BEGIN Data under study

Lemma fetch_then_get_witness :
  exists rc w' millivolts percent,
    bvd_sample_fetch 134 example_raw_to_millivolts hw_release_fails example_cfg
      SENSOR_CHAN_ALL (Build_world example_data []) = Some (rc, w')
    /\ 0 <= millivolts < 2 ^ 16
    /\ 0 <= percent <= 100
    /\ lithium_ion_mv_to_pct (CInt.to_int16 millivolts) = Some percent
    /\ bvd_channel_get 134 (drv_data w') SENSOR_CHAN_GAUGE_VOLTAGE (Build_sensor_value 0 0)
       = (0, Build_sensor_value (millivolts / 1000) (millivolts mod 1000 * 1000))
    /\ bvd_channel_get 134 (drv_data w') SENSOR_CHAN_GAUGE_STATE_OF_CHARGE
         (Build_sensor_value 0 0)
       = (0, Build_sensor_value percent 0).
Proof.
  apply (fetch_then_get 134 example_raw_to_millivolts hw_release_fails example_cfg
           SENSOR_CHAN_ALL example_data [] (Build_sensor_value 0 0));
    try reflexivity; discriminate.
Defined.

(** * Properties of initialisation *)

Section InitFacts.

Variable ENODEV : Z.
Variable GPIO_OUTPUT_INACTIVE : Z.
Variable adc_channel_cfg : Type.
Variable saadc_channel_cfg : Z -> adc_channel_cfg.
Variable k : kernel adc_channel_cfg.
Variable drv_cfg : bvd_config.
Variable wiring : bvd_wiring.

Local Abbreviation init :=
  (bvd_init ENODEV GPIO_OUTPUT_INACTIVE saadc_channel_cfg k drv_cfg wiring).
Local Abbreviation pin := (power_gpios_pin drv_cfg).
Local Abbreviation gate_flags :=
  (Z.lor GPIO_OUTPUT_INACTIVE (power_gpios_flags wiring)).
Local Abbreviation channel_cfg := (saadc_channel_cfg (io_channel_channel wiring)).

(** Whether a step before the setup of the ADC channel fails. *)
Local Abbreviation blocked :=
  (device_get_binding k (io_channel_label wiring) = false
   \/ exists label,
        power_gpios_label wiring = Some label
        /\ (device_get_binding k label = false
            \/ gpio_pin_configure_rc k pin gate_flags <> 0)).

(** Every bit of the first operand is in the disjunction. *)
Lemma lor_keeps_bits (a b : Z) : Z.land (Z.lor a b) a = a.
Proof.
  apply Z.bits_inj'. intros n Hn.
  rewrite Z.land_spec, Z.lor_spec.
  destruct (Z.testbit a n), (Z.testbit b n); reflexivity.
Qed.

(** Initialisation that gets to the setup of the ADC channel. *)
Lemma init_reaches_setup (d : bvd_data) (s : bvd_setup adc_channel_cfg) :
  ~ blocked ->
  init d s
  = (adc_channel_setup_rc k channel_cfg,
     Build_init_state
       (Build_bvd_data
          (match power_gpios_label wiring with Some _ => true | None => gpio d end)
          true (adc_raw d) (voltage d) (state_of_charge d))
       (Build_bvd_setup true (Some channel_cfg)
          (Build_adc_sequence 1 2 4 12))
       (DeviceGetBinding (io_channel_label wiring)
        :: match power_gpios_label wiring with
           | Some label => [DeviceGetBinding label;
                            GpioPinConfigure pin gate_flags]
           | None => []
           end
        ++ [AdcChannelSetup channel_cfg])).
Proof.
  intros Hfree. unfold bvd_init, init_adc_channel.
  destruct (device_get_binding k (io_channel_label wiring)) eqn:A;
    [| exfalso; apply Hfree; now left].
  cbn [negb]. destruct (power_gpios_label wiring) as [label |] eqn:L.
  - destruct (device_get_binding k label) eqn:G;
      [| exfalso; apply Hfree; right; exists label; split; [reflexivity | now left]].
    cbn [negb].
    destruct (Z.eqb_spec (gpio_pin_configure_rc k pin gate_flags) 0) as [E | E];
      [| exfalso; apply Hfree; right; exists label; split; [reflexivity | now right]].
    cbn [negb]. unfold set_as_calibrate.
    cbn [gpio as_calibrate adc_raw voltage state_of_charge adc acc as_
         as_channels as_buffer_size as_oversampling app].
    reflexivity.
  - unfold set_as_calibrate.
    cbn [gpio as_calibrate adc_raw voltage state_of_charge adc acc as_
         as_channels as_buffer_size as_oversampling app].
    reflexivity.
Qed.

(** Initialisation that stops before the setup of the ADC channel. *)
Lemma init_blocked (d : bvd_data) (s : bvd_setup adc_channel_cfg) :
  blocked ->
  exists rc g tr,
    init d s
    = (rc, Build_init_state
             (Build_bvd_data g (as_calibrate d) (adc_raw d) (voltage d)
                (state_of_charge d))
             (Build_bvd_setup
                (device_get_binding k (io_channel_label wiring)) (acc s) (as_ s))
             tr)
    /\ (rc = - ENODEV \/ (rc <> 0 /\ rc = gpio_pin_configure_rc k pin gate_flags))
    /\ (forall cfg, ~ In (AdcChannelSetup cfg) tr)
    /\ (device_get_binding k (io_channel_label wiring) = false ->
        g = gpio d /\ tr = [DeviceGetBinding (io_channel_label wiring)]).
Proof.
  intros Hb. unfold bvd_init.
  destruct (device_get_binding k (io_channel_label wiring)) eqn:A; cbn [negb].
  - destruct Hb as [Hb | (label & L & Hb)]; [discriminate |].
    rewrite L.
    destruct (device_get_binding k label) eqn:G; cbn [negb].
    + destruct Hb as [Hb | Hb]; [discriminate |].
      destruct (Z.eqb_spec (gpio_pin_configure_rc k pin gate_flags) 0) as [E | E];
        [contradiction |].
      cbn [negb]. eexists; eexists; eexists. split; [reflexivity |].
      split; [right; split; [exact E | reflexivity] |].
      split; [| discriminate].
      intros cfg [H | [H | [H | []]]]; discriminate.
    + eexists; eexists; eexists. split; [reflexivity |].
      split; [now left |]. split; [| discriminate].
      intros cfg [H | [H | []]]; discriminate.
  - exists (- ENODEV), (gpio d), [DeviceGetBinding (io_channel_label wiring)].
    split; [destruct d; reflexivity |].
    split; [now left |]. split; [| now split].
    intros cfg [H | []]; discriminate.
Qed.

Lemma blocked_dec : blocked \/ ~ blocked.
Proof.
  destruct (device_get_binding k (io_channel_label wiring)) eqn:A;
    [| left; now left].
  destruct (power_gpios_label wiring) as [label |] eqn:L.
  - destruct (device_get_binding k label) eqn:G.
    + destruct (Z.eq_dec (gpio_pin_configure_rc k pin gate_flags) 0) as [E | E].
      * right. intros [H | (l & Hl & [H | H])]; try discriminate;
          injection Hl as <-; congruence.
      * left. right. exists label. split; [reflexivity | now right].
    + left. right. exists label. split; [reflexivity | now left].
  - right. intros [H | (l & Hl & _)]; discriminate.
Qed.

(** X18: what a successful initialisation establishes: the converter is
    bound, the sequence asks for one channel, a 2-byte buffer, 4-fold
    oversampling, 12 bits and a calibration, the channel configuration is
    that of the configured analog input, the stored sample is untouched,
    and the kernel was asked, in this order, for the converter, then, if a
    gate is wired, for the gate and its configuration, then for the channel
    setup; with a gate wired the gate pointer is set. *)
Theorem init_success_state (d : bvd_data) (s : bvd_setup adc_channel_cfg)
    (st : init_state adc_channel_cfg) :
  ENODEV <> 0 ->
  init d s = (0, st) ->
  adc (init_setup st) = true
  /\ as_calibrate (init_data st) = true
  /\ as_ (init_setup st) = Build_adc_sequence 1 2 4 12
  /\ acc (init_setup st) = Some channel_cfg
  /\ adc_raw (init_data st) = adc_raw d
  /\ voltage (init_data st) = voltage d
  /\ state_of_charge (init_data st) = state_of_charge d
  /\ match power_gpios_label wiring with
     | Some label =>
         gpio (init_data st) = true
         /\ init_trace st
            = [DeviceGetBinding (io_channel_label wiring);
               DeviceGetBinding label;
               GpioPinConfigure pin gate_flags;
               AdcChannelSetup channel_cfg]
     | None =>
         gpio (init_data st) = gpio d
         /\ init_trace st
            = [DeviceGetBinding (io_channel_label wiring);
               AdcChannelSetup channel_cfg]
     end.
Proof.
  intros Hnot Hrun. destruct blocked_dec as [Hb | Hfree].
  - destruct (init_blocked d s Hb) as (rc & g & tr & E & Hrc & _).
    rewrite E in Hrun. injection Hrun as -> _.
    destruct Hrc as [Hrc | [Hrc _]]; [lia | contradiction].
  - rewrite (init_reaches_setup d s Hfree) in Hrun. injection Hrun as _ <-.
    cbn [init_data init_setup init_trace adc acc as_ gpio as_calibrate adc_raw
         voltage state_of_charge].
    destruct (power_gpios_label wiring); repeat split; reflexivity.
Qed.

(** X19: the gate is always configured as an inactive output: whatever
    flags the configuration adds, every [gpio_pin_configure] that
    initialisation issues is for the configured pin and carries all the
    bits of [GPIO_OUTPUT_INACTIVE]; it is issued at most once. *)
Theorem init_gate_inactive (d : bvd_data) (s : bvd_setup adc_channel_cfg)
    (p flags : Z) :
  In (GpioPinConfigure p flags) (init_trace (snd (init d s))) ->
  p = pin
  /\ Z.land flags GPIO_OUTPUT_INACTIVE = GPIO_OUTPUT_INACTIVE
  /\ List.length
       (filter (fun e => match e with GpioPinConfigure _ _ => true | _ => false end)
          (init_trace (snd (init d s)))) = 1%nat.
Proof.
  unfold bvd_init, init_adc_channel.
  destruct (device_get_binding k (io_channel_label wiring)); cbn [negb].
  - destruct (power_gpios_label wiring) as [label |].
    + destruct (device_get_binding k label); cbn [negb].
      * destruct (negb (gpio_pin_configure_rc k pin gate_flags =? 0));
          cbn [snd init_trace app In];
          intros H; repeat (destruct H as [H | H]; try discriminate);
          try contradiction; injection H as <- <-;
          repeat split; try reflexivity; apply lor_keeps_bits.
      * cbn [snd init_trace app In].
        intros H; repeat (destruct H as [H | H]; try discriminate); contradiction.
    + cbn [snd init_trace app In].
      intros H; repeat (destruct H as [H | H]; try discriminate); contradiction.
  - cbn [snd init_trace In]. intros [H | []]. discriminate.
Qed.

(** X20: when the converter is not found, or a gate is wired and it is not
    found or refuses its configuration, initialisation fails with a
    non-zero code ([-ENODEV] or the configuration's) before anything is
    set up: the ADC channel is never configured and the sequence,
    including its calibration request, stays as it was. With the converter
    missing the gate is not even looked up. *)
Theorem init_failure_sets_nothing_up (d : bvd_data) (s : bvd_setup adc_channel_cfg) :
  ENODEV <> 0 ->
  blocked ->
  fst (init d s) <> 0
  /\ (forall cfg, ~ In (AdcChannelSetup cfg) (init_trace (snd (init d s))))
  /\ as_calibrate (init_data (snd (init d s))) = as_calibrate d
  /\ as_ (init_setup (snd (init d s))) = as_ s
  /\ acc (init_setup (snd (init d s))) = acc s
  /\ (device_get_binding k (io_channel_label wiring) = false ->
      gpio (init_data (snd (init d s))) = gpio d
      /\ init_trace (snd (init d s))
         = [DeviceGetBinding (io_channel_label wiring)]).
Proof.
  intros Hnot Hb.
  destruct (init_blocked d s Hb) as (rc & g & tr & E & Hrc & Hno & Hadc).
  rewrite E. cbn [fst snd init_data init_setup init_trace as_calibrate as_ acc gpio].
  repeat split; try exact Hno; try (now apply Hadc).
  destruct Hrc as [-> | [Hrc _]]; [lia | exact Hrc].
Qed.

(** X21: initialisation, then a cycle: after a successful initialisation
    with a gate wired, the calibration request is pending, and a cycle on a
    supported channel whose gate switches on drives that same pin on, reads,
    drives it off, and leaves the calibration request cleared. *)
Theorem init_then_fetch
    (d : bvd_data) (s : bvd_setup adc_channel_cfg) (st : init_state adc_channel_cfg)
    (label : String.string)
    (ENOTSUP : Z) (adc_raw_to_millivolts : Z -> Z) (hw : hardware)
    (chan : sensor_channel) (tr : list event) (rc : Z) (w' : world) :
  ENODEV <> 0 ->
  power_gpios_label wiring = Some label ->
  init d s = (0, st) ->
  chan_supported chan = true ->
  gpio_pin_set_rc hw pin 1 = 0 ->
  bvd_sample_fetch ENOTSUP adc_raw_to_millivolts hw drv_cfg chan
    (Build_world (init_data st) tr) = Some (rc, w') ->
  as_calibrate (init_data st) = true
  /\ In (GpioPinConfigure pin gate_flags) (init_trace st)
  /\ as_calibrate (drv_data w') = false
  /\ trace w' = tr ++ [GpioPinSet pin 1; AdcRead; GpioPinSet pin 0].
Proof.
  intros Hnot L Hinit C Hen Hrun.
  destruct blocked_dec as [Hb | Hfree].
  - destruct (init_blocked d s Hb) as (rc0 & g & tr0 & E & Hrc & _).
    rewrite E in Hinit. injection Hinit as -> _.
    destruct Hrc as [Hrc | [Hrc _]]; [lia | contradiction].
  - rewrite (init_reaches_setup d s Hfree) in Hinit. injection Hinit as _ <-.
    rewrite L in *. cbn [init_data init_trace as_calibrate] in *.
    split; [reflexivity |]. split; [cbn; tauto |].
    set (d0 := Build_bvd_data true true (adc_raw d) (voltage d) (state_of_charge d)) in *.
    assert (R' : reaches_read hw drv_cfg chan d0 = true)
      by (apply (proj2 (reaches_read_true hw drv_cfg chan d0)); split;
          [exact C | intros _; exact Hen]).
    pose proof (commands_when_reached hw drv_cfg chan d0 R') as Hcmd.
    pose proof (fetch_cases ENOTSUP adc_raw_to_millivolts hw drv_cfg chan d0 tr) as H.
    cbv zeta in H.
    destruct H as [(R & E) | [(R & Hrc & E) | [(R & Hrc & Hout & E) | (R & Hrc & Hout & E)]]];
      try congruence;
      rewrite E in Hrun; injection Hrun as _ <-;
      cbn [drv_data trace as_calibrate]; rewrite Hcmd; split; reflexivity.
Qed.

END Data under study

### Problem details
Within the entries above, report how many lines contain the word "congruence"; the figure is all that is wanted.

### Output below
2